# AVAILABLE DATA

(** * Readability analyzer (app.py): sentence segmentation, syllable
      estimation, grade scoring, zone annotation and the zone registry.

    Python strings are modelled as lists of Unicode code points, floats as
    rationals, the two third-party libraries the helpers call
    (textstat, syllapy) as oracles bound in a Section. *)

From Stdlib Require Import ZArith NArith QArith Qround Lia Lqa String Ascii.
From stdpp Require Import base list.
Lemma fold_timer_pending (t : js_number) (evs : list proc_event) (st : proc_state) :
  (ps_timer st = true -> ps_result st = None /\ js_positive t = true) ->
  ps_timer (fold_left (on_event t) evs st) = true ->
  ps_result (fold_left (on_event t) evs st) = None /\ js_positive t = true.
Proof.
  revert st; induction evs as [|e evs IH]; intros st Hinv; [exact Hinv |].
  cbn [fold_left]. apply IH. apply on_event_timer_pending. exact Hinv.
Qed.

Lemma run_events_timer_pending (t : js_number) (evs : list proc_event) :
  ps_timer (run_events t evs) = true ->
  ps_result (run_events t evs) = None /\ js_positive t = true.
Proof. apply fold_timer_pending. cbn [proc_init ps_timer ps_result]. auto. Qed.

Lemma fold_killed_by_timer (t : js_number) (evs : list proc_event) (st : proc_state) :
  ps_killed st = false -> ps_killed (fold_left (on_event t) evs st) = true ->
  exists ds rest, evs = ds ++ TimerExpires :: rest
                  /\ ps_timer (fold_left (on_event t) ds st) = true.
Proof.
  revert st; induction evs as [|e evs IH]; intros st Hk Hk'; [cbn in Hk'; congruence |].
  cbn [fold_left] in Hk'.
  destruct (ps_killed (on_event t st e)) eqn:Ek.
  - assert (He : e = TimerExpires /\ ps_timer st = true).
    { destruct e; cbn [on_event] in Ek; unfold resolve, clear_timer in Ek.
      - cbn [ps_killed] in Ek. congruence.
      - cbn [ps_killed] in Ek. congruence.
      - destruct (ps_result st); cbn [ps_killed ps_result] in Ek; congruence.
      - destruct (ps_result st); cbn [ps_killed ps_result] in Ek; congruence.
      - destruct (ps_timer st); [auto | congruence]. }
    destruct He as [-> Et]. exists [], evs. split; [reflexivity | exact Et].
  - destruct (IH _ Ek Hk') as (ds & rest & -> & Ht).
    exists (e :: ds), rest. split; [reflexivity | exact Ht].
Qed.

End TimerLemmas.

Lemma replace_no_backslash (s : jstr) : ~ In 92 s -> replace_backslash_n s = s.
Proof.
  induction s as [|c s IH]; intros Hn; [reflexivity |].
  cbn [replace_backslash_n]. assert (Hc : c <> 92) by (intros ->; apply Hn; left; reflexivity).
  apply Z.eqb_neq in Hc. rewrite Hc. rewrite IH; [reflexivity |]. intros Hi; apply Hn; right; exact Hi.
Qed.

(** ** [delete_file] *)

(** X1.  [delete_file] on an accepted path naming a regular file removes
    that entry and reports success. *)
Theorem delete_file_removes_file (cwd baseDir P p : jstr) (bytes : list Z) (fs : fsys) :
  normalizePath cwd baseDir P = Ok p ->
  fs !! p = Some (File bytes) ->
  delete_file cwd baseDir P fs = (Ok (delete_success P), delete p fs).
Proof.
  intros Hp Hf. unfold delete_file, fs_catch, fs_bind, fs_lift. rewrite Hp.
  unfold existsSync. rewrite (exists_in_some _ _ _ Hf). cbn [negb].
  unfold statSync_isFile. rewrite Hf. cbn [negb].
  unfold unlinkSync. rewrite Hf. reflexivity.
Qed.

* * *

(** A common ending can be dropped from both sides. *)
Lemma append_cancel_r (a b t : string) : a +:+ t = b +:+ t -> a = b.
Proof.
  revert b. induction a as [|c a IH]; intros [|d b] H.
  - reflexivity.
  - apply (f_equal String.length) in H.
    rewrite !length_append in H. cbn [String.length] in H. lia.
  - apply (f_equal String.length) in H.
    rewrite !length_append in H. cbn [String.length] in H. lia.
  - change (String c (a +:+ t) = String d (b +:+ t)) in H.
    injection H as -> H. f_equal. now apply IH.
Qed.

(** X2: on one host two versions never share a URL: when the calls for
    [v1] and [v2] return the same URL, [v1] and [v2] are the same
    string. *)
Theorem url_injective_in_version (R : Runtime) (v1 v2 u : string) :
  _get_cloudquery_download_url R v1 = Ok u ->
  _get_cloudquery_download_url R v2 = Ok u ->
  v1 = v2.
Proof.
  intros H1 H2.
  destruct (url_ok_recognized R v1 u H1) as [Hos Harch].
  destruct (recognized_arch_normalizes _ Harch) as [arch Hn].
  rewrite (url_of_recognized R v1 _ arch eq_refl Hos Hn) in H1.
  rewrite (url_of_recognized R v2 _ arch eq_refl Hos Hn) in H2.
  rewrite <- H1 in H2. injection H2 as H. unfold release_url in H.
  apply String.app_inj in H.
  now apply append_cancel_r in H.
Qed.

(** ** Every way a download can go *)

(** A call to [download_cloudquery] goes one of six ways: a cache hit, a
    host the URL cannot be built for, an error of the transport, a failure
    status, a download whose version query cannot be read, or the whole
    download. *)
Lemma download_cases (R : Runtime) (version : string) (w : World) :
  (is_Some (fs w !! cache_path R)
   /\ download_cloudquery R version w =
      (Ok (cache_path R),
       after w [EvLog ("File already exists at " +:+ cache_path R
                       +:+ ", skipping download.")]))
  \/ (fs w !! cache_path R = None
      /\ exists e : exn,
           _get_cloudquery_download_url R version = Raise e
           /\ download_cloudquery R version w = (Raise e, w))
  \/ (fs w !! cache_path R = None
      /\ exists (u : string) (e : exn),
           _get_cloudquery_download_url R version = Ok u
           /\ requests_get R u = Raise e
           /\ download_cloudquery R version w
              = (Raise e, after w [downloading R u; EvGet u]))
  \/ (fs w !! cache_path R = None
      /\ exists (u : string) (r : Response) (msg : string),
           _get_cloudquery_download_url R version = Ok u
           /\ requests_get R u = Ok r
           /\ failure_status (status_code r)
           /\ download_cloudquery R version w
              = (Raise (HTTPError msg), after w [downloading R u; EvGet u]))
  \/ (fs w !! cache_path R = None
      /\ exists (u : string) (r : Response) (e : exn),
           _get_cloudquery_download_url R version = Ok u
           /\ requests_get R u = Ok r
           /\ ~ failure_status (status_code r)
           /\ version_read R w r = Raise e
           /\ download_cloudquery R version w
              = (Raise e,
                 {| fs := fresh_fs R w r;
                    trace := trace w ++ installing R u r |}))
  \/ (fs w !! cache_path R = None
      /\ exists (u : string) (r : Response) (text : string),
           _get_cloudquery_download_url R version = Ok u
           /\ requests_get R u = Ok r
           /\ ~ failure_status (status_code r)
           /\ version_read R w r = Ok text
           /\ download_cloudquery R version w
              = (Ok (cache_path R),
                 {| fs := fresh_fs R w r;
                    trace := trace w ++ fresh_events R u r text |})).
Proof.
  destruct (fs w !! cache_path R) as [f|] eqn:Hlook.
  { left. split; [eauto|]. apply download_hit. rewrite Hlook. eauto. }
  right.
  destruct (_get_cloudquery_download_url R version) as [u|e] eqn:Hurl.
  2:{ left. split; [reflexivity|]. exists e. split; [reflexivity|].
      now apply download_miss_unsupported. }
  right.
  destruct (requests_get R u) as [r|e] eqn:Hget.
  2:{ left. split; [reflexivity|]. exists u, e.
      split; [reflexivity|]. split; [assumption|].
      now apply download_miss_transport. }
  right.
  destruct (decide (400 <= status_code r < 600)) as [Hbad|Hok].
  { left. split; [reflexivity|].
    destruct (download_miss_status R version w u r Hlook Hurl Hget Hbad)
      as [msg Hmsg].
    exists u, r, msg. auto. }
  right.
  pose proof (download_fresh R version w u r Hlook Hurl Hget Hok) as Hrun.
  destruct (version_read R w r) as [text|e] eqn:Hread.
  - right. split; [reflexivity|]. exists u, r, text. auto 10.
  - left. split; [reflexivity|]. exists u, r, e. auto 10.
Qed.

...

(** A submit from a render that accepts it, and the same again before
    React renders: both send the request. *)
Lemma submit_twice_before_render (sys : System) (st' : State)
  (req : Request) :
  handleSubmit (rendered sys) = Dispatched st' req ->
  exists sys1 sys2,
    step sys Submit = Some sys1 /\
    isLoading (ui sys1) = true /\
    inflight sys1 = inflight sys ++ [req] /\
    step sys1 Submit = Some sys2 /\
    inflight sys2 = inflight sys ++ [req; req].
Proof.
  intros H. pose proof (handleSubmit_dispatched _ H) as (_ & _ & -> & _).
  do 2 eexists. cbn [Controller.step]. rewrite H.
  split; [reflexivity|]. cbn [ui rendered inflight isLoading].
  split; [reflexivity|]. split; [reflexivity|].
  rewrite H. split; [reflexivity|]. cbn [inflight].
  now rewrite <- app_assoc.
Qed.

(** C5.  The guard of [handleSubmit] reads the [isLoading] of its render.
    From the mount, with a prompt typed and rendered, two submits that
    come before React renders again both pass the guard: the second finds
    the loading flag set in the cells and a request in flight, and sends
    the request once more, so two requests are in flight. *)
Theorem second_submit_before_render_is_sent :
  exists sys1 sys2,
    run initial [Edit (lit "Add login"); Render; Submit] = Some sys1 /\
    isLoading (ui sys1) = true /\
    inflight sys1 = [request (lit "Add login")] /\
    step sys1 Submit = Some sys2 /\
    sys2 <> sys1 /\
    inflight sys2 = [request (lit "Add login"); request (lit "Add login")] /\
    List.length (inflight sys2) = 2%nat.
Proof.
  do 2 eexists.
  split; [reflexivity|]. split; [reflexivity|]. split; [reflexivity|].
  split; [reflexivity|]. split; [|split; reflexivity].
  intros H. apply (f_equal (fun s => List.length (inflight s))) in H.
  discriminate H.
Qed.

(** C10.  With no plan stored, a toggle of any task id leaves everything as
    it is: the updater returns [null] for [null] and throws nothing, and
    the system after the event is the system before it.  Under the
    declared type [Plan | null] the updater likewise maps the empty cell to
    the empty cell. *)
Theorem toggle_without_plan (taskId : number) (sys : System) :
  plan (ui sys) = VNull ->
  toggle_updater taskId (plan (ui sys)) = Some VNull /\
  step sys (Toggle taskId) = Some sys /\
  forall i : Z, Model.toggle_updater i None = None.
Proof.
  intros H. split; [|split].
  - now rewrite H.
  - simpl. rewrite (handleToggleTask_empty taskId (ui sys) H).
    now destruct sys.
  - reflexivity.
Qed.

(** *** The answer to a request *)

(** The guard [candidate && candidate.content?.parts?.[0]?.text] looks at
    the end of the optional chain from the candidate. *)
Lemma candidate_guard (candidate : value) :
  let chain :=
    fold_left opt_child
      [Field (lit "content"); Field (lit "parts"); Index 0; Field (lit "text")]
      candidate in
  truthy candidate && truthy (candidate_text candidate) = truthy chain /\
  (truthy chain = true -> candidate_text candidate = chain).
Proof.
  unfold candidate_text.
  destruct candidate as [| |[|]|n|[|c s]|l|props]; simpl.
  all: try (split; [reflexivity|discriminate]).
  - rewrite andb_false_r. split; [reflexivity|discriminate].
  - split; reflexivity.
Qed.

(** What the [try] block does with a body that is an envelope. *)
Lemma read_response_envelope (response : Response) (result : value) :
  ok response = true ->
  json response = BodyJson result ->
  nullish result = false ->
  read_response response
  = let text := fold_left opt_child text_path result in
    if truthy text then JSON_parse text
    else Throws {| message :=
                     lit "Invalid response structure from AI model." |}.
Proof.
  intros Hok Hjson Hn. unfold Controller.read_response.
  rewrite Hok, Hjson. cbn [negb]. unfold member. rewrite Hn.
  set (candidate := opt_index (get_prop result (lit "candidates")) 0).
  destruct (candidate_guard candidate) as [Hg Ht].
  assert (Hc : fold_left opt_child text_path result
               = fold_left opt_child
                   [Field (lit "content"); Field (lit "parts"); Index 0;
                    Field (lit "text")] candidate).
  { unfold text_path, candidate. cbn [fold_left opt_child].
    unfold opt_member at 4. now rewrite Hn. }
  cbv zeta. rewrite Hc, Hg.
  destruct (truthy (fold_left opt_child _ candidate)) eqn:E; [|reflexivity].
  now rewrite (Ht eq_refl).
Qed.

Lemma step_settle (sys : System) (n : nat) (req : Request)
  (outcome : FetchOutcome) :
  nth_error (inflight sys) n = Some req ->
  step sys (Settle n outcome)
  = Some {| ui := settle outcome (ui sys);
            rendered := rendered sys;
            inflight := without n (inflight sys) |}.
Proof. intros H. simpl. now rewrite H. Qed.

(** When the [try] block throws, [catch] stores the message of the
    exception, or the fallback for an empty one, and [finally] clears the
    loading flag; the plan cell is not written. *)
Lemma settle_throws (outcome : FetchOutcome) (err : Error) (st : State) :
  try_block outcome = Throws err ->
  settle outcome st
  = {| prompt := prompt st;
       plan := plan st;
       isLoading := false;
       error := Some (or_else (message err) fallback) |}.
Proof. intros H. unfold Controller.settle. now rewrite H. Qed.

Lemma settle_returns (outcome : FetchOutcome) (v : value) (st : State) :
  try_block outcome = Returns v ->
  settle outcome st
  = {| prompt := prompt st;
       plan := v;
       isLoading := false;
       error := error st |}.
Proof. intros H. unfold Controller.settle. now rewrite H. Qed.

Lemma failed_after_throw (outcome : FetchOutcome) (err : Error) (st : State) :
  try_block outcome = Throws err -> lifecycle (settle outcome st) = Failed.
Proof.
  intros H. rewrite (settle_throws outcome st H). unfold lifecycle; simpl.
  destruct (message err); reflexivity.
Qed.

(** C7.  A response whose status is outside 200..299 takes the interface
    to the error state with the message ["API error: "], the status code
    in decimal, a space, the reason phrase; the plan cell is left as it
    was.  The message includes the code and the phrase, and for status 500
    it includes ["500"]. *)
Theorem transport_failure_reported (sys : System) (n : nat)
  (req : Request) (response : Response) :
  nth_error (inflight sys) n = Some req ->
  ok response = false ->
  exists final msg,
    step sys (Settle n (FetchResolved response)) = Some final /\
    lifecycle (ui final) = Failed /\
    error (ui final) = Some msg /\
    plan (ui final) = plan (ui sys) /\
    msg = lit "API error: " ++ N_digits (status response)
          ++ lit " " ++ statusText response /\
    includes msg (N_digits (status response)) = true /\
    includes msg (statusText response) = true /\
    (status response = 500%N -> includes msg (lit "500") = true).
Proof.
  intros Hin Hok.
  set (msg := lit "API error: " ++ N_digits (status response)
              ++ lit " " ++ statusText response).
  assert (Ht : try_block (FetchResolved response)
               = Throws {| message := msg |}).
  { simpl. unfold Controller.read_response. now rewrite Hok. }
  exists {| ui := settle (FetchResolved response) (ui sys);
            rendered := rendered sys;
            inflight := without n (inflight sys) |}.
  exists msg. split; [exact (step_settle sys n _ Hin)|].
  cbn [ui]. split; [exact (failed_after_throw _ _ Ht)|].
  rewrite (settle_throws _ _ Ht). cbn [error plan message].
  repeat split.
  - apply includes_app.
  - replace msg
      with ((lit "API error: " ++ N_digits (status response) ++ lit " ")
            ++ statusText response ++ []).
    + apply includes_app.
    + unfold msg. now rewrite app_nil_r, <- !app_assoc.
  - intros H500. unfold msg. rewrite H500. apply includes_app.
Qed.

# INSTRUCTIONS TO FOLLOW
Only the lines above from the line containing "run initial [Edit" through the line containing "(** The guard" should be retyped, exactly and with both ends included.

# RESPONSE BOX
    run initial [Edit (lit "Add login"); Render; Submit] = Some sys1 /\
    isLoading (ui sys1) = true /\
    inflight sys1 = [request (lit "Add login")] /\
    step sys1 Submit = Some sys2 /\
    sys2 <> sys1 /\
    inflight sys2 = [request (lit "Add login"); request (lit "Add login")] /\
    List.length (inflight sys2) = 2%nat.
Proof.
  do 2 eexists.
  split; [reflexivity|]. split; [reflexivity|]. split; [reflexivity|].
  split; [reflexivity|]. split; [|split; reflexivity].
  intros H. apply (f_equal (fun s => List.length (inflight s))) in H.
  discriminate H.
Qed.

(** C10.  With no plan stored, a toggle of any task id leaves everything as
    it is: the updater returns [null] for [null] and throws nothing, and
    the system after the event is the system before it.  Under the
    declared type [Plan | null] the updater likewise maps the empty cell to
    the empty cell. *)
Theorem toggle_without_plan (taskId : number) (sys : System) :
  plan (ui sys) = VNull ->
  toggle_updater taskId (plan (ui sys)) = Some VNull /\
  step sys (Toggle taskId) = Some sys /\
  forall i : Z, Model.toggle_updater i None = None.
Proof.
  intros H. split; [|split].
  - now rewrite H.
  - simpl. rewrite (handleToggleTask_empty taskId (ui sys) H).
    now destruct sys.
  - reflexivity.
Qed.

(** *** The answer to a request *)

(** The guard [candidate && candidate.content?.parts?.[0]?.text] looks at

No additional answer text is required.